- [TASK DATA]
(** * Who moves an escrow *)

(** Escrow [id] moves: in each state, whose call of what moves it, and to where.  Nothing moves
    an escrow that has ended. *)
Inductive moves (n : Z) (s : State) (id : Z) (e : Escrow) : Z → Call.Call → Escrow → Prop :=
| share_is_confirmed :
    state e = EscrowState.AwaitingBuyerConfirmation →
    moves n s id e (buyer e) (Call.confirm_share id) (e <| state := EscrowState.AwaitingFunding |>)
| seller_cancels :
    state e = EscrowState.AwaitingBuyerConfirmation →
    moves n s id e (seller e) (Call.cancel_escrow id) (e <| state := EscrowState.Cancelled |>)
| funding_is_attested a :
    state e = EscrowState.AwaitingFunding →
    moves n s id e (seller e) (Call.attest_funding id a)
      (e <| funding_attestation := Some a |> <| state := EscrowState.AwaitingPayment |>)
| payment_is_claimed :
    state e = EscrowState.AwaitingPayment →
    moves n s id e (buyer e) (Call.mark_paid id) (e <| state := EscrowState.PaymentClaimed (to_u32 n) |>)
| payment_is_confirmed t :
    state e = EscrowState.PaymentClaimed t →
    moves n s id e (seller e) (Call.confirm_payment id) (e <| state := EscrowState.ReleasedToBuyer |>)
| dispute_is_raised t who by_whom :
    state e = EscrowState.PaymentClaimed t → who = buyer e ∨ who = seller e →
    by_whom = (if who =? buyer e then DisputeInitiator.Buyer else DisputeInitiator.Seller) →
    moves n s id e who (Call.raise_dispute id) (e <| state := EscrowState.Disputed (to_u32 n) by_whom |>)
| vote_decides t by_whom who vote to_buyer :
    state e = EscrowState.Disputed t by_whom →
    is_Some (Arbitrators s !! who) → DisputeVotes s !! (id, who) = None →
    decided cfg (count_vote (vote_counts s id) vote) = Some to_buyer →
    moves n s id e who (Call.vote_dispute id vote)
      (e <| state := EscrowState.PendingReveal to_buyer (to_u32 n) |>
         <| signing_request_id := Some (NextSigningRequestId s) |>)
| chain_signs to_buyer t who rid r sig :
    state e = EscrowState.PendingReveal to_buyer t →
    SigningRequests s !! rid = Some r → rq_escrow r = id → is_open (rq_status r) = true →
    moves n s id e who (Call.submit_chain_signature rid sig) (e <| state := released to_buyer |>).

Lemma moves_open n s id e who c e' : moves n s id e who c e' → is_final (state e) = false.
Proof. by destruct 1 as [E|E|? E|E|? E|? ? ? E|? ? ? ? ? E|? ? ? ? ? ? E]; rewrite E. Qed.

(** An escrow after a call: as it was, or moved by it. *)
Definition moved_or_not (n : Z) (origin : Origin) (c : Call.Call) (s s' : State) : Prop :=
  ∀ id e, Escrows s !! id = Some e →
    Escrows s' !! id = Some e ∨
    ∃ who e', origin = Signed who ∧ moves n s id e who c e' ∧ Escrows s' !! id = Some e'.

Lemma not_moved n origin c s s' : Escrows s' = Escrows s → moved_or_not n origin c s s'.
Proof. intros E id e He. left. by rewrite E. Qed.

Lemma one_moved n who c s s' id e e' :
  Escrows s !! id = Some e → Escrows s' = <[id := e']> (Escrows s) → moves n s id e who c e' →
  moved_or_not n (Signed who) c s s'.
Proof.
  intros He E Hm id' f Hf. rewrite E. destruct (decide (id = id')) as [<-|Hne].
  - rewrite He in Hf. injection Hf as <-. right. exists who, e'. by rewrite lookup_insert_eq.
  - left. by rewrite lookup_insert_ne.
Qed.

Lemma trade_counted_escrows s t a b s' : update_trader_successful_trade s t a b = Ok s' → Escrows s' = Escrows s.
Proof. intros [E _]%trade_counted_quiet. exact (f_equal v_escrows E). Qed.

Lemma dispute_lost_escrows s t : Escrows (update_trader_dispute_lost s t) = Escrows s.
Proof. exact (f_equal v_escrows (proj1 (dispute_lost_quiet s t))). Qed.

* * *

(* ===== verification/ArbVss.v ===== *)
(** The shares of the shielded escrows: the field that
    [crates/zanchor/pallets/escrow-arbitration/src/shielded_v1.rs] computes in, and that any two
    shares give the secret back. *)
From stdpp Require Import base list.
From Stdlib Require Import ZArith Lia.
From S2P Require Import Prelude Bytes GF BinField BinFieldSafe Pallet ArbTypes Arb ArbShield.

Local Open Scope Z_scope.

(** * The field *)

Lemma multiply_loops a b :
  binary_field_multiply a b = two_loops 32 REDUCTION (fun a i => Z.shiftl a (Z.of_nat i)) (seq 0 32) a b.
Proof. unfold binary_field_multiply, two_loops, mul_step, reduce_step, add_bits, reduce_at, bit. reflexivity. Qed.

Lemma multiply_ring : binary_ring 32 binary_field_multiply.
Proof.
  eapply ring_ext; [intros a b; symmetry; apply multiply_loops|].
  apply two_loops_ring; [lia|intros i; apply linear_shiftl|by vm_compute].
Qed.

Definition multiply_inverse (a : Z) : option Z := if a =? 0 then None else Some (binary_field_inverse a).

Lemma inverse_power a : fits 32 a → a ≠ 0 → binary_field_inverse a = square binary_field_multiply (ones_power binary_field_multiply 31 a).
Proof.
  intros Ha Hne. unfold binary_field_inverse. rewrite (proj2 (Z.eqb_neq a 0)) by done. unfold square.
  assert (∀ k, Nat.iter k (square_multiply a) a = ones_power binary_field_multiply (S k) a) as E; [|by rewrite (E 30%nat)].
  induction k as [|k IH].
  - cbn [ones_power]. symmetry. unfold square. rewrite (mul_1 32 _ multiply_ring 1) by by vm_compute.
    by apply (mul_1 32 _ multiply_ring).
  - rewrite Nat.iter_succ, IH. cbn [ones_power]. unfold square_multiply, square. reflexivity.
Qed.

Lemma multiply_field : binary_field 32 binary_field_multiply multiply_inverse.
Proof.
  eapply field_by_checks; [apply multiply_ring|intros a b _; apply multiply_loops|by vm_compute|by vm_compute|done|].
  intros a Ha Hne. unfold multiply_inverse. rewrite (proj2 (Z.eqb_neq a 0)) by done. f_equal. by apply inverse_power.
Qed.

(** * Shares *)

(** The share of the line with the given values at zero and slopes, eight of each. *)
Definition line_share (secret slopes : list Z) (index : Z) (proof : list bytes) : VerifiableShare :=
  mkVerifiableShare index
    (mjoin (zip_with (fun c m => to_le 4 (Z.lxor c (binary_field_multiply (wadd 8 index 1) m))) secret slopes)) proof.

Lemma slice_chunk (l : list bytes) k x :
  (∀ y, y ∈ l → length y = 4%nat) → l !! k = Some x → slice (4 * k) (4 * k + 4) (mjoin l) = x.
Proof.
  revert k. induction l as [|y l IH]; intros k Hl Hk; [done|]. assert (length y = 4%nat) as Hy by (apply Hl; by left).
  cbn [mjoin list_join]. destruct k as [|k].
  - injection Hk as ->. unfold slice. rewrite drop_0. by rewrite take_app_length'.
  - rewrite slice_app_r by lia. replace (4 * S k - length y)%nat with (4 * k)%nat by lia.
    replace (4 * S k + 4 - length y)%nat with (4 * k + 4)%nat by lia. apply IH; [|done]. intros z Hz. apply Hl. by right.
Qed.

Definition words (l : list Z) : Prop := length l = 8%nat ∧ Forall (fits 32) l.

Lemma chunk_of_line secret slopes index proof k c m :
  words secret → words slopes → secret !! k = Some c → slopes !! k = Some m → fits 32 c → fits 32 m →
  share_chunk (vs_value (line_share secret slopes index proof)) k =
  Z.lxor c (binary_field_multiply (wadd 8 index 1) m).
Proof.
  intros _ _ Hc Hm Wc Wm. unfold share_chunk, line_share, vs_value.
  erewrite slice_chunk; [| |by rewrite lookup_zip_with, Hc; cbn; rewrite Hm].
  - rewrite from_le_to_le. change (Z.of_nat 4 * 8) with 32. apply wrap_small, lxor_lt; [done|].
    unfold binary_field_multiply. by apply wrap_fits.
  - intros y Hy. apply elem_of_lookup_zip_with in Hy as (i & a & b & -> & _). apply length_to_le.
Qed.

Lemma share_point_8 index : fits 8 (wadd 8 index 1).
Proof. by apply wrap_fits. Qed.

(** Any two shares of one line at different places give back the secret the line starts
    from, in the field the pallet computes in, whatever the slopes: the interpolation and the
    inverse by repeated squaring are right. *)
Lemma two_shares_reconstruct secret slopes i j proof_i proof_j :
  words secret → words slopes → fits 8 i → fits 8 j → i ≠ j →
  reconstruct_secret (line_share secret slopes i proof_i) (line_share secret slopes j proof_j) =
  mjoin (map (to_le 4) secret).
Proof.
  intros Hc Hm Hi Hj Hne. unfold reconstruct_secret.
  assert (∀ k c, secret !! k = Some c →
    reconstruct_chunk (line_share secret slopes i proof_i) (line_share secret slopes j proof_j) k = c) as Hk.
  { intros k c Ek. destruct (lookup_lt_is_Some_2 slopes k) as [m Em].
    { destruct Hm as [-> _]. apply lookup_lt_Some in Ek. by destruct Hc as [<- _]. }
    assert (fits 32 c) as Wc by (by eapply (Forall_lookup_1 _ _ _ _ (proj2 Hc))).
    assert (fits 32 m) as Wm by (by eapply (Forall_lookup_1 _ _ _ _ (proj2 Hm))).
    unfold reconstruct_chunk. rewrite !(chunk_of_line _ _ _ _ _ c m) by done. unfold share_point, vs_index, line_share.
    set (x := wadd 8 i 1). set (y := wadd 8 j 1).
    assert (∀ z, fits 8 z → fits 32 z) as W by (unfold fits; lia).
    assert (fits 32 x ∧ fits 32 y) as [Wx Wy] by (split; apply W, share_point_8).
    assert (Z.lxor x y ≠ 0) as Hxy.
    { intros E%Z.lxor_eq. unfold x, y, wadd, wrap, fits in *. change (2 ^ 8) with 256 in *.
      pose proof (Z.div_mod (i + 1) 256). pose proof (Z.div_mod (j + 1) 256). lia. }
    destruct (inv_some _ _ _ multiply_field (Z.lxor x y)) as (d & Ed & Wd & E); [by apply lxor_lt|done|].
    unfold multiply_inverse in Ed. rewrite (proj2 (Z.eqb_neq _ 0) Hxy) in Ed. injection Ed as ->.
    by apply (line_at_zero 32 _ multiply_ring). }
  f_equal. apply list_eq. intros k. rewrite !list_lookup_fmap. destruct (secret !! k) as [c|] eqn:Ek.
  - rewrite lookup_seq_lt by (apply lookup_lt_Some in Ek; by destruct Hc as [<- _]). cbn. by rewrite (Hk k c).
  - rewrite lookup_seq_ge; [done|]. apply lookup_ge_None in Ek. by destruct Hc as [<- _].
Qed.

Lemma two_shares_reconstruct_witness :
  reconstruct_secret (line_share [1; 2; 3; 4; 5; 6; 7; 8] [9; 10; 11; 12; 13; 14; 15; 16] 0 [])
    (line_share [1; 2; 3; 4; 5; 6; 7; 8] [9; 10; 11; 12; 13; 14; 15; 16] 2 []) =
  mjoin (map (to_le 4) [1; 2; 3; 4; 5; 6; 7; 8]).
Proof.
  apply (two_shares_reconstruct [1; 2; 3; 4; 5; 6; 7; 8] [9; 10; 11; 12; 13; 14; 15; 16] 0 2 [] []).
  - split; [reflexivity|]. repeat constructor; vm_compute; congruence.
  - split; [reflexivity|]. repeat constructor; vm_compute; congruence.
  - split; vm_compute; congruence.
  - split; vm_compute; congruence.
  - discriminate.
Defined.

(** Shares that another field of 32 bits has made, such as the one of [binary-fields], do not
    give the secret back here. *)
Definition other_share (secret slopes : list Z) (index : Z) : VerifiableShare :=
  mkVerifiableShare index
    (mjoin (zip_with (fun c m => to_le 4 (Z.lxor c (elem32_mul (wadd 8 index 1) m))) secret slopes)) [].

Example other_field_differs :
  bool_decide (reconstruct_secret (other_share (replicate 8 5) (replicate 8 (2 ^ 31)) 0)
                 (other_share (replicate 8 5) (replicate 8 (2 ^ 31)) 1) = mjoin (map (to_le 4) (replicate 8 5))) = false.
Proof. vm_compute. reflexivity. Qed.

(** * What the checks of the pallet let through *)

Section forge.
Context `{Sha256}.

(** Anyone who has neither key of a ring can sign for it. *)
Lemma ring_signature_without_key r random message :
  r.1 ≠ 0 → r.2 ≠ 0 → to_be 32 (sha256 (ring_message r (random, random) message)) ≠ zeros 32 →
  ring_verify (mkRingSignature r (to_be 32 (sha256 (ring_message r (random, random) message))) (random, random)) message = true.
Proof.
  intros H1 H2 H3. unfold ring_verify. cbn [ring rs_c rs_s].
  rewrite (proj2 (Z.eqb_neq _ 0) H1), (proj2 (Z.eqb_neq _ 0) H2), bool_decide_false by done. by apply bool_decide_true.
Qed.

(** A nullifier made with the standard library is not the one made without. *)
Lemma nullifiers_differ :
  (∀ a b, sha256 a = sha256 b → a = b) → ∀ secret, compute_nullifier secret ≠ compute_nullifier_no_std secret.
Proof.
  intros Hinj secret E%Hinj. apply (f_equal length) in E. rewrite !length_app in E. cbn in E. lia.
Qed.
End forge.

- [TASK]
Check every line above for the word "Disputed" and copy those that have it.

- [ANSWER SPACE]
    moves n s id e who (Call.raise_dispute id) (e <| state := EscrowState.Disputed (to_u32 n) by_whom |>)
    state e = EscrowState.Disputed t by_whom →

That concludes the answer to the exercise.